Liputan6.com, Hong Kong - Sebuah komite yang didominasi oleh pendukung pemerintah China memilih Carrie Lam sebagai pemimpin baru Hong Kong. Dengan demikian, Carrie mencatat sejarah sebagai pemimpin perempuan pertama di kota itu.
Namun, di lain sisi, terpilihnya Carrie, sosok yang disenangi Beijing, disebut telah memicu kecemasan warga yang melihat kebebasan kota mereka di bawah ancaman Tiongkok.
Nyonya Carrie, merupakan mantan orang nomor dua di kota itu.
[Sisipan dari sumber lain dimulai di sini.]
Lemma utf8_ascii s : forallb is_ascii s = true -> utf8 s.
Proof.
  intros H. exists (zbyte <$> s). induction s as [|c s IH]; [by repeat constructor|].
  simpl in H. apply andb_true_iff in H as [Hc H]. destruct (IH H) as [Hv E].
  unfold is_ascii in Hc. apply Nat.ltb_lt in Hc. split.
  - constructor; [|exact Hv]. left. unfold zbyte. lia.
  - csimpl. rewrite <- E. unfold encode_rune, zbyte, zascii.
    destruct (Z.ltb_spec (Z.of_nat (byte c)) 0); [lia|]. destruct (Z.ltb_spec (Z.of_nat (byte c)) 128); [|lia].
    simpl. rewrite Nat2Z.id. unfold byte. by rewrite ascii_nat_embedding.
Qed.

(** ** Characters read back *)

(** One printed ASCII character is read as itself, as a computation. *)
Definition char_reads (c : ascii) : bool :=
  match print_char c with
  | [a] => bool_decide (a = c) && negb (bool_decide (c = dquote)) && negb (bool_decide (c = "\"%char))
           && negb (byte c <? 32)
  | [b; e] => bool_decide (b = "\"%char) && negb (bool_decide (e = "u"%char)) &&
              bool_decide (simple_escape e = Some c)
  | b :: u :: l => bool_decide (b = "\"%char) && bool_decide (u = "u"%char) &&
              (length l =? 4) &&
              bool_decide (fst <$> hex4 l = Some (zbyte c)) && bool_decide (snd <$> hex4 l = Some [])
  | _ => false
  end.

Lemma ascii_read_back c : byte c < 128 -> char_reads c = true.
Proof.
  intros Hc. rewrite <- (ascii_nat_embedding c). unfold byte in Hc.
  assert (forallb (fun n => char_reads (ascii_of_nat n)) (seq 0 128) = true) as Hall
    by (vm_compute; reflexivity).
  rewrite forallb_forall in Hall. apply Hall, in_seq. lia.
Qed.

Lemma hex4_app l s : length l = 4 -> hex4 (l ++ s) = '(r, t) ← hex4 l; Some (r, t ++ s).
Proof.
  destruct l as [|a [|b [|c [|d [|]]]]]; try done. intros _. simpl.
  destruct (hex a), (hex b), (hex c), (hex d); done.
Qed.

Lemma chars_ascii fuel c s t rest :
  byte c < 128 -> chars fuel s = Some (t, rest) ->
  chars (S fuel) (print_char c ++ s) = Some (c :: t, rest).
Proof.
  intros Hc Hs. pose proof (ascii_read_back c Hc) as H. unfold char_reads in H.
  destruct (print_char c) as [|a [|b [|d l]]]; [done|..].
  - repeat (apply andb_true_iff in H as [H ?]). apply bool_decide_eq_true in H as ->.
    repeat match goal with H : negb (bool_decide _) = true |- _ => apply negb_true_iff, bool_decide_eq_false in H end.
    cbn [app chars]. rewrite !decide_False by done.
    rewrite (proj1 (negb_true_iff _)) by done. rewrite decode_rune_low by done. cbn. rewrite Hs. cbn.
    unfold encode_rune, zbyte. destruct (Z.ltb_spec (Z.of_nat (byte c)) 0); [lia|].
    destruct (Z.ltb_spec (Z.of_nat (byte c)) 128); [|lia]. cbn. unfold zascii.
    rewrite Nat2Z.id. unfold byte. by rewrite ascii_nat_embedding.
  - repeat (apply andb_true_iff in H as [H ?]). apply bool_decide_eq_true in H as ->.
    repeat match goal with H : bool_decide _ = true |- _ => apply bool_decide_eq_true in H end.
    repeat match goal with H : negb (bool_decide _) = true |- _ => apply negb_true_iff, bool_decide_eq_false in H end.
    cbn [app chars]. repeat (case_decide; try congruence; try discriminate).
    match goal with H : simple_escape b = _ |- _ => rewrite H end. cbn. rewrite Hs. reflexivity.
  - repeat (apply andb_true_iff in H as [H ?]). apply bool_decide_eq_true in H as ->.
    repeat match goal with H : bool_decide _ = true |- _ => apply bool_decide_eq_true in H end. subst b.
    match goal with H : (length _ =? 4) = true |- _ => apply Nat.eqb_eq in H; rename H into Hl end.
    remember (d :: l) as dl eqn:Edl. clear Edl.
    destruct (hex4 dl) as [[r t']|] eqn:E; [|done]. simplify_eq/=.
    cbn [app chars]. repeat (case_decide; try congruence; try discriminate).
    unfold unicode_escape. rewrite hex4_app, E by done. cbn.
    assert (is_surrogate (zbyte c) = false) as -> by (unfold is_surrogate, zbyte; lia).
    cbn. rewrite Hs. cbn.
    unfold encode_rune, zbyte. destruct (Z.ltb_spec (Z.of_nat (byte c)) 0); [lia|].
    destruct (Z.ltb_spec (Z.of_nat (byte c)) 128); [|lia]. cbn. unfold zascii.
    rewrite Nat2Z.id. unfold byte. by rewrite ascii_nat_embedding.
Qed.

Lemma print_char_high c : 128 <= byte c -> print_char c = [c].
Proof.
  intros Hc. unfold print_char. rewrite decide_False.
  - repeat match goal with |- context [byte c =? ?n] => destruct (Nat.eqb_spec (byte c) n); [lia|] end.
    destruct (Nat.ltb_spec (byte c) 32); [lia|done].
  - intros [->| ->]; cbv in Hc; lia.
Qed.

Lemma print_chars_high l : Forall (fun a => 128 <= byte a) l -> concat (print_char <$> l) = l.
Proof. induction 1 as [|c l Hc _ IH]; [done|]. csimpl. by rewrite print_char_high, IH. Qed.

Lemma chars_rune fuel r s t rest :
  valid_rune r -> chars fuel s = Some (t, rest) ->
  chars (S fuel) (concat (print_char <$> encode_rune r) ++ s) = Some (encode_rune r ++ t, rest).
Proof.
  intros Hv Hs. destruct (Z.ltb_spec r 128) as [Hlow|Hhigh].
  - assert (0 <= r)%Z by (unfold valid_rune in Hv; lia).
    assert (encode_rune r = [zascii r]) as ->.
    { unfold encode_rune. destruct (Z.ltb_spec r 0); [lia|]. by destruct (Z.ltb_spec r 128); [|lia]. }
    cbn [fmap list_fmap concat]. rewrite app_nil_r. apply chars_ascii; [|done].
    rewrite byte_zascii by lia. lia.
  - destruct (decode_encode r s Hv Hhigh) as (c & l & E & Hd & HF). rewrite E.
    rewrite print_chars_high by done. cbn [app chars]. apply Forall_cons in HF as [Hc _].
    rewrite !decide_False by (intros ->; cbv in Hc; lia).
    destruct (Nat.ltb_spec (byte c) 32); [lia|]. rewrite Hd. cbn. rewrite Hs. cbn. by rewrite E.
Qed.

Lemma chars_utf8 rs fuel rest :
  Forall valid_rune rs -> length rs < fuel ->
  chars fuel (concat (print_char <$> concat (encode_rune <$> rs)) ++ dquote :: rest) =
  Some (concat (encode_rune <$> rs), rest).
Proof.
  intros HF. revert fuel. induction HF as [|r rs Hr HF IH]; intros fuel Hl.
  - destruct fuel; [simpl in Hl; lia|]. done.
  - destruct fuel as [|fuel]; [simpl in Hl; lia|]. cbn [fmap list_fmap concat].
    rewrite fmap_app, concat_app, <- (assoc_L (++)). apply chars_rune; [done|].
    apply IH. simpl in Hl. lia.
Qed.

Lemma encode_rune_length r : 1 <= length (encode_rune r).
Proof. unfold encode_rune. repeat case_match; simpl; lia. Qed.

Lemma print_char_length c : 1 <= length (print_char c).
Proof. unfold print_char. repeat case_match; simpl; lia. Qed.

Lemma print_chars_length s : length s <= length (concat (print_char <$> s)).
Proof.
  induction s as [|c s IH]; [done|]. csimpl. rewrite length_app. pose proof (print_char_length c). lia.
Qed.

Lemma runes_length rs : length rs <= length (concat (encode_rune <$> rs)).
Proof.
  induction rs as [|r rs IH]; [done|]. csimpl. rewrite length_app. pose proof (encode_rune_length r). lia.
Qed.

Lemma string_lit_print s rest :
  utf8 s -> string_lit (concat (print_char <$> s) ++ dquote :: rest) = Some (s, rest).
Proof.
  intros (rs & HF & ->). apply chars_utf8; [done|]. rewrite length_app. simpl.
  pose proof (print_chars_length (concat (encode_rune <$> rs))). pose proof (runes_length rs). lia.
Qed.

(** ** Numbers read back *)

(** What may follow a number. *)
Definition stops (s : bytes) : Prop :=
  match s with
  | c :: _ => is_digit c = false /\ c <> "."%char /\ is_exp c = false
  | [] => True
  end.

Definition is_number (t : bytes) : Prop := number t = Some (t, []).

Lemma take_digits_app s rest d r :
  take_digits s = (d, r) -> stops rest -> take_digits (s ++ rest) = (d, r ++ rest).
Proof.
  revert d r. induction s as [|c s IH]; simpl; intros d r H Hr.
  - simplify_eq. destruct rest as [|c rest]; [done|]. simpl. destruct Hr as [Hc _]. by rewrite Hc.
  - destruct (is_digit c); [|by simplify_eq]. destruct (take_digits s) as [d' r']. simplify_eq.
    by rewrite (IH _ _ eq_refl Hr).
Qed.

Lemma digits1_app s rest d r :
  digits1 s = Some (d, r) -> stops rest -> digits1 (s ++ rest) = Some (d, r ++ rest).
Proof.
  unfold digits1. destruct (take_digits s) as [d' r'] eqn:E. intros H Hr.
  rewrite (take_digits_app _ _ _ _ E Hr). destruct d'; by simplify_eq.
Qed.

Lemma int_part_app s rest d r :
  int_part s = Some (d, r) -> stops rest -> int_part (s ++ rest) = Some (d, r ++ rest).
Proof.
  destruct s as [|c s]; [done|]. unfold int_part. cbn [app]. case_decide; [by intros; simplify_eq|].
  apply (digits1_app (c :: s)).
Qed.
Ia mendapat 777 dukungan suara dari 1.163 yang dibutuhkan untuk menjadi kepala eksekutif Hong Kong.
Advertisement
Penantang Carrie adalah John Tsang, mantan sekretaris keuangan yang menurut jajak pendapat jauh lebih populer.
Pemimpin Hong Kong, sebuah wilayah semi otonom yang terdiri dari 7,3 juta warga ini dipilih oleh 1.194 pemilih. Kebanyakan dari mereka adalah pebisnis dan politisi yang memiliki kedekatan dengan Tiongkok.
Hong Kong mendapat jaminan kebebasan sipil dan otonomi tingkat tinggi di bawah persyaratan pengembalian wilayah ini tahun 1997 dari Inggris ke China -- sistem tersebut dikenal dengan "satu negara, dua sistem". Namun banyak yang meyakini bahwa Tiongkok telah melanggar perjanjian dengan semakin terbuka ikut campur dalam urusan Hong Kong.
"China berjanji bahwa rakyat Hong Kong lah yang akan menjalankan Hong Kong. Hari ini, hanya 1.200 orang yang mewakili kami dalam memilih kepala eksekutif, apakah itu adil?," ujar Mabel Yau (52), seorang demonstran yang protes di luar tempat pemungutan suara seperti dilansir The New York Times, Minggu, (26/3/2017).
Kekhawatiran seperti yang disuarakan Mabel disebut tidak akan reda dengan terpilihnya Carrie yang loyal terhadap Leung Chun-ying, kepala eksekutif sebelumnya yang juga tidak populer.
Sementara itu, dalam pidatonya, Carrie bersumpah akan memprioritaskan perbaikan keretakan sosial di Hong Kong.
"Hong Kong, rumah kita, menderita cukup banyak perpecahan. Selama kampanye saya mendengar banyak dari hati rakyat dan belajar serta mengalami banyak hal-hal baru dari sudut yang berbeda. Saya melihat kekurangan saya dan memahami bahwa saya harus berusaha lebih keras," ujar Carrie.
Upaya Carrie untuk merombak proses pemilihan sesuai dengan harapan Beijing sebelumnya dianggap gagal. Sebaliknya, kegagalan tersebut mendorong lahirnya Revolusi Payung tahun 2014 yang menyerukan agar pemilu sepenuhnya berlangsung dengan bebas -- sebuah tuntutan yang ditentang Beijing.
"Ketika nomor dua resmi jadi nomor satu, tidak akan ada banyak perubahan. Satu negara, dua sistem sia-sia dan otonomi tingkat tinggi kami tinggal nama saja," ujar Joshua Wong, salah satu pemimpin aksi protes.
Kelak, Carrie yang akan resmi berkantor pada 1 Juli tidak hanya dihadapkan pada gejolak politik, namun sejumlah persoalan lainnya. Seperti penuaan populasi yang berlangsung cepat, rendahnya mobilitas sosial, lambatnya pertumbuhan ekonomi, dan kesenjangan kekayaan terbesar di dunia.